Is the strikingly-plumaged Indigo Bunting up to the popularity challenge posed by the brilliant orange of the Baltimore Oriole or the brilliance of the Scarlet Tanager, both long-time favorites?

by Andy Rzeznikiewicz, Sanctuary Manager, Northeast Connecticut
Male Indigo Buntings are a brilliant deep blue in spring and summer. Females and young birds are a chocolate brown.

In fall during migration the males molt into the brown color but the oldest males will still retain a few blue feathers. Indigo Buntings are a little over five inches long, or similar in size to a goldfinch.


You can find them throughout the state, along the edges of fields, power line rights-of-way, early successional habitats, and weedy fields. Indigo Buntings will visit bird feeders in May during the spring migration and usually switch over to natural foods by June. Their preferred food is insects and seeds.
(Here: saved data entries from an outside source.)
(* ===== verification/SourceIdentity.v ===== *)
(** * Publisher identity and lane selection

    Models [mino/bridge/source_identity.h]: the identity that orders reliable
    delivery, its stable lane hash (FNV-1a with a SplitMix64 finalizer) and the
    container hash. *)
From S2P Require Import Prelude.

Definition kMaxBridgeLaneCount : Z := 8.

Record SourceIdentity : Set := mkSource {
  node_id : Z; publisher_id : Z; publisher_epoch : Z
}.

#[export] Instance SourceIdentity_eq_dec : EqDecision SourceIdentity.
Proof. solve_decision. Defined.
#[export] Instance SourceIdentity_countable : Countable SourceIdentity.
Proof.
  refine (inj_countable' (fun s => (node_id s, publisher_id s, publisher_epoch s))
            (fun '(n, p, e) => mkSource n p e) _).
  by intros [].
Defined.

Definition kFnv1aOffset : Z := 14695981039346656037.
Definition kFnv1aPrime : Z := 1099511628211.

(** One round of [consume_big_endian], for the byte at [shift]. *)
Definition fnv_round (value hash shift : Z) : Z :=
  wrap64 (Z.lxor hash (Z.shiftr value shift mod 256) * kFnv1aPrime).

Definition consume_big_endian (hash value : Z) : Z :=
  foldl (fnv_round value) hash [56; 48; 40; 32; 24; 16; 8; 0].

(** [hash ^= hash >> n] *)
Definition xor_shift (hash n : Z) : Z := Z.lxor hash (Z.shiftr hash n).

Definition StableBridgeLaneHash (source : SourceIdentity) : Z :=
  let hash := kFnv1aOffset in
  let hash := consume_big_endian hash (node_id source) in
  let hash := consume_big_endian hash (publisher_id source) in
  let hash := consume_big_endian hash (publisher_epoch source) in
  let hash := xor_shift hash 30 in
  let hash := wrap64 (hash * 0xbf58476d1ce4e5b9) in
  let hash := xor_shift hash 27 in
  let hash := wrap64 (hash * 0x94d049bb133111eb) in
  xor_shift hash 31.

Definition BridgeLaneFor (source : SourceIdentity) (lane_count : Z) : Z :=
  if (lane_count =? 0) || (kMaxBridgeLaneCount <? lane_count) then 0
  else StableBridgeLaneHash source mod lane_count.

(** [SourceIdentityHash], with a 64-bit [size_t]. *)
Definition SourceIdentityHash (source : SourceIdentity) : Z :=
  let golden := 0x9e3779b97f4a7c15 in
  let value := wrap64 (node_id source + golden) in
  let value := Z.lxor value
    (wrap64 (publisher_id source + golden + shl64 value 6 + Z.shiftr value 2)) in
  Z.lxor value
    (wrap64 (publisher_epoch source + golden + shl64 value 6 + Z.shiftr value 2)).

Definition source_ok (s : SourceIdentity) : Prop :=
  is_u64 (node_id s) /\ is_u64 (publisher_id s) /\ is_u64 (publisher_epoch s).

(** ** Bijectivity of the finalizer

    Every step of the finalizer is a permutation of the 64-bit words: it loses
    none of the FNV state before the modulo. *)

Lemma lxor_u64 a b : is_u64 a -> is_u64 b -> is_u64 (Z.lxor a b).
Proof.
  intros Ha Hb. apply u64_of_bits; [apply Z.lxor_nonneg; ulia|].
  intros i Hi. by rewrite Z.lxor_spec, !u64_testbit_high.
Qed.

Lemma shiftr_u64 a n : is_u64 a -> 0 <= n -> is_u64 (Z.shiftr a n).
Proof.
  intros Ha Hn. apply u64_of_bits; [apply Z.shiftr_nonneg; ulia|].
  intros i Hi. rewrite Z.shiftr_spec by lia. apply u64_testbit_high; [done|lia].
Qed.
#[export] Hint Resolve lxor_u64 shiftr_u64 : mino.

Lemma xor_shift_u64 h n : is_u64 h -> 0 <= n -> is_u64 (xor_shift h n).
Proof. intros. unfold xor_shift. auto with mino. Qed.

(** [h ^ (h >> n)] determines [h]: its bits are recovered from the top down. *)
Lemma xor_shift_inj n a b :
  0 < n -> is_u64 a -> is_u64 b -> xor_shift a n = xor_shift b n -> a = b.
Proof.
  intros Hn Ha Hb H.
  assert (forall k i, 0 <= i -> 64 - Z.of_nat k <= i -> Z.testbit a i = Z.testbit b i) as Hbits.
  { induction k as [|k IH]; intros i Hi Hk.
    { rewrite !u64_testbit_high by (done || lia). done. }
    assert (Z.testbit (xor_shift a n) i = Z.testbit (xor_shift b n) i) as E by by rewrite H.
    unfold xor_shift in E. rewrite !Z.lxor_spec, !Z.shiftr_spec in E by lia.
    rewrite (IH (i + n)) in E by lia.
    by destruct (Z.testbit a i), (Z.testbit b i), (Z.testbit b (i + n)). }
  apply Z.bits_inj'. intros i Hi. apply (Hbits 64%nat); lia.
Qed.

(** Multiplication by an odd constant is injective modulo [2^64]. *)
Lemma mul_odd_inj c d a b :
  wrap64 (c * d) = 1 -> is_u64 a -> is_u64 b -> wrap64 (a * c) = wrap64 (b * c) -> a = b.
Proof.
  intros Hc Ha Hb H. rewrite <- (wrap64_id a Ha), <- (wrap64_id b Hb).
  unfold wrap64 in *.
  assert (forall x, (x * c) mod two64 * d mod two64 = x mod two64) as E.
  { intros x. rewrite Z.mul_mod_idemp_l by lia.
    rewrite <- Z.mul_assoc, <- Z.mul_mod_idemp_r, Hc, Z.mul_1_r by lia. done. }
  by rewrite <- (E a), <- (E b), H.
Qed.

Definition finalize (hash : Z) : Z :=
  xor_shift (wrap64 (xor_shift (wrap64 (xor_shift hash 30 * 0xbf58476d1ce4e5b9)) 27
                     * 0x94d049bb133111eb)) 31.

Lemma finalize_u64 h : is_u64 h -> is_u64 (finalize h).
Proof. intros. unfold finalize. repeat apply xor_shift_u64; auto with mino; lia. Qed.

Lemma finalize_inj a b : is_u64 a -> is_u64 b -> finalize a = finalize b -> a = b.
Proof.
  intros Ha Hb H. unfold finalize in H.
  apply xor_shift_inj in H; [|lia|auto with mino|auto with mino].
  apply (mul_odd_inj _ 3573116690164977347) in H;
    [|reflexivity|apply xor_shift_u64; auto with mino; lia|apply xor_shift_u64; auto with mino; lia].
  apply xor_shift_inj in H; [|lia|auto with mino|auto with mino].
  apply (mul_odd_inj _ 10871156337175269513) in H;
    [|reflexivity|apply xor_shift_u64; auto with mino; lia|apply xor_shift_u64; auto with mino; lia].
  apply xor_shift_inj in H; [done|lia|done|done].
Qed.

Lemma fnv_round_u64 v h s : is_u64 (fnv_round v h s).
Proof. apply wrap64_u64. Qed.

Lemma fnv_round_byte v h s : is_u64 h -> is_u64 (Z.lxor h (Z.shiftr v s mod 256)).
Proof. intros. apply lxor_u64; [done|]. pose proof (Z.mod_pos_bound (Z.shiftr v s) 256). ulia. Qed.

(** One round is injective in the state, and in the byte it consumes. *)
Lemma fnv_round_inj v w a b s :
  is_u64 a -> is_u64 b -> fnv_round v a s = fnv_round w b s ->
  Z.lxor a (Z.shiftr v s mod 256) = Z.lxor b (Z.shiftr w s mod 256).
Proof.
  intros Ha Hb H. apply (mul_odd_inj kFnv1aPrime 14886173955864302971);
    [reflexivity|by apply fnv_round_byte..|exact H].
Qed.

Lemma fnv_rounds_inj v l : forall a b,
  is_u64 a -> is_u64 b -> foldl (fnv_round v) a l = foldl (fnv_round v) b l -> a = b.
Proof.
  induction l as [|s l IH]; intros a b Ha Hb H; [done|]. simpl in H.
  apply IH in H; [|apply fnv_round_u64..].
  apply fnv_round_inj in H; [|done..]. by eapply lxor_cancel_r.
Qed.

Lemma consume_u64 h v : is_u64 h -> is_u64 (consume_big_endian h v).
Proof. intros. unfold consume_big_endian. cbn [foldl]. apply fnv_round_u64. Qed.

Lemma StableBridgeLaneHash_finalize s :
  StableBridgeLaneHash s
  = finalize (consume_big_endian (consume_big_endian (consume_big_endian kFnv1aOffset
      (node_id s)) (publisher_id s)) (publisher_epoch s)).
Proof. unfold StableBridgeLaneHash, finalize. cbv zeta. reflexivity. Qed.

Lemma StableBridgeLaneHash_u64 s : is_u64 (StableBridgeLaneHash s).
Proof.
  rewrite StableBridgeLaneHash_finalize. apply finalize_u64.
  repeat apply consume_u64. unfold kFnv1aOffset. ulia.
Qed.

Lemma consume_inj a b v :
  is_u64 a -> is_u64 b -> consume_big_endian a v = consume_big_endian b v -> a = b.
Proof. unfold consume_big_endian. apply fnv_rounds_inj. Qed.

Lemma fnv_offset_u64 : is_u64 kFnv1aOffset.
Proof. unfold kFnv1aOffset. ulia. Qed.

Lemma lane_hash_collision s t :
  publisher_id s = publisher_id t -> publisher_epoch s = publisher_epoch t ->
  StableBridgeLaneHash s = StableBridgeLaneHash t ->
  consume_big_endian kFnv1aOffset (node_id s) = consume_big_endian kFnv1aOffset (node_id t).
Proof.
  pose proof fnv_offset_u64 as H0. intros Hp He.
  rewrite !StableBridgeLaneHash_finalize, Hp, He. intros H.
  apply finalize_inj in H; [|apply consume_u64, consume_u64, consume_u64, H0..].
  apply consume_inj in H; [|apply consume_u64, consume_u64, H0..].
  apply consume_inj in H; [done|apply consume_u64, H0..].
Qed.

(** The lane of a source is below the lane count (and lane 0 for a count
    outside 1..8), the lane hash is a 64-bit value, and it loses nothing of the
    FNV state: two publishers of the same epoch and id on different nodes
    collide only if the FNV states after the node id already do. *)
Theorem bridge_lane_spec (s t : SourceIdentity) (lane_count : Z) :
  is_u16 lane_count ->
  is_u64 (StableBridgeLaneHash s) /\
  0 <= BridgeLaneFor s lane_count /\
  (1 <= lane_count <= kMaxBridgeLaneCount -> BridgeLaneFor s lane_count < lane_count) /\
  (~ (1 <= lane_count <= kMaxBridgeLaneCount) -> BridgeLaneFor s lane_count = 0) /\
  (publisher_id s = publisher_id t -> publisher_epoch s = publisher_epoch t ->
   StableBridgeLaneHash s = StableBridgeLaneHash t <->
   consume_big_endian kFnv1aOffset (node_id s) = consume_big_endian kFnv1aOffset (node_id t)).
Proof.
  intros Hl. split; [apply StableBridgeLaneHash_u64|]. unfold BridgeLaneFor, kMaxBridgeLaneCount.
  pose proof (Z.mod_pos_bound (StableBridgeLaneHash s) lane_count) as Hm.
  generalize dependent (StableBridgeLaneHash s mod lane_count). intros lane Hm.
  assert (forall P Q R S : Prop, P -> Q -> R -> S -> P /\ Q /\ R /\ S) as and4 by tauto.
  apply and4.
  1-3: destruct (Z.eqb_spec lane_count 0), (Z.ltb_spec 8 lane_count); simpl; ulia.
  intros Hp He. split; [by apply lane_hash_collision|].
  intros E. by rewrite !StableBridgeLaneHash_finalize, Hp, He, E.
Qed.

Lemma bridge_lane_spec_witness :
  BridgeLaneFor (mkSource 1 2 3) 4 < 4 /\ BridgeLaneFor (mkSource 1 2 3) 9 = 0.
Proof.
  split; apply (bridge_lane_spec (mkSource 1 2 3) (mkSource 1 2 3)); unfold is_u16, kMaxBridgeLaneCount; lia.
Defined.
Indigo Buntings are possible at any of the Connecticut Audubon Society sanctuaries, or other natural areas, that have brushy meadows and brushy field edges.

An Indigo Bunting in October. Photo by Stefan Martin.

The Pomfret sanctuary has many nesting pairs around the edges of our fields. The males call from the tops of the tallest tree or bush along the hedgerows and fields. The hedgerow at the parking lot and the trail behind the nature center always have at least one singing male.

At the Trail Wood sanctuary check the scattered trees in the Starfield meadow. In September and October the Sunflower field at the Pomfret sanctuary usually has a couple dozen Indigo Buntings feeding in it. Remember they are mostly brown by then.

You can also look for Indigo Buntings at our Pratt Sanctuary in New Milford, H. Smith Richardson Sanctuary in Westport, and Banks South Farm Sanctuary in Fairfield.


Many early successional bird species, including Common Yellowthroats, Blue-winged Warblers, and Eastern Towhees, are found in the same habitat. Connecticut Audubon is creating and managing the early successional habitat that these birds need in Pomfret, and at the Chaney Preserve in Montville, the Smith Richardson Preserve in Westport, the Croft Preserve in Goshen, and elsewhere.

 

Photo by Kevin Bolt.

Conservation status: The IUCN lists Indigo Bunting as being of least concern but Indigo Bunting numbers in Connecticut are down because of the loss of early-successional, scrub-shrub habitat the bird requires.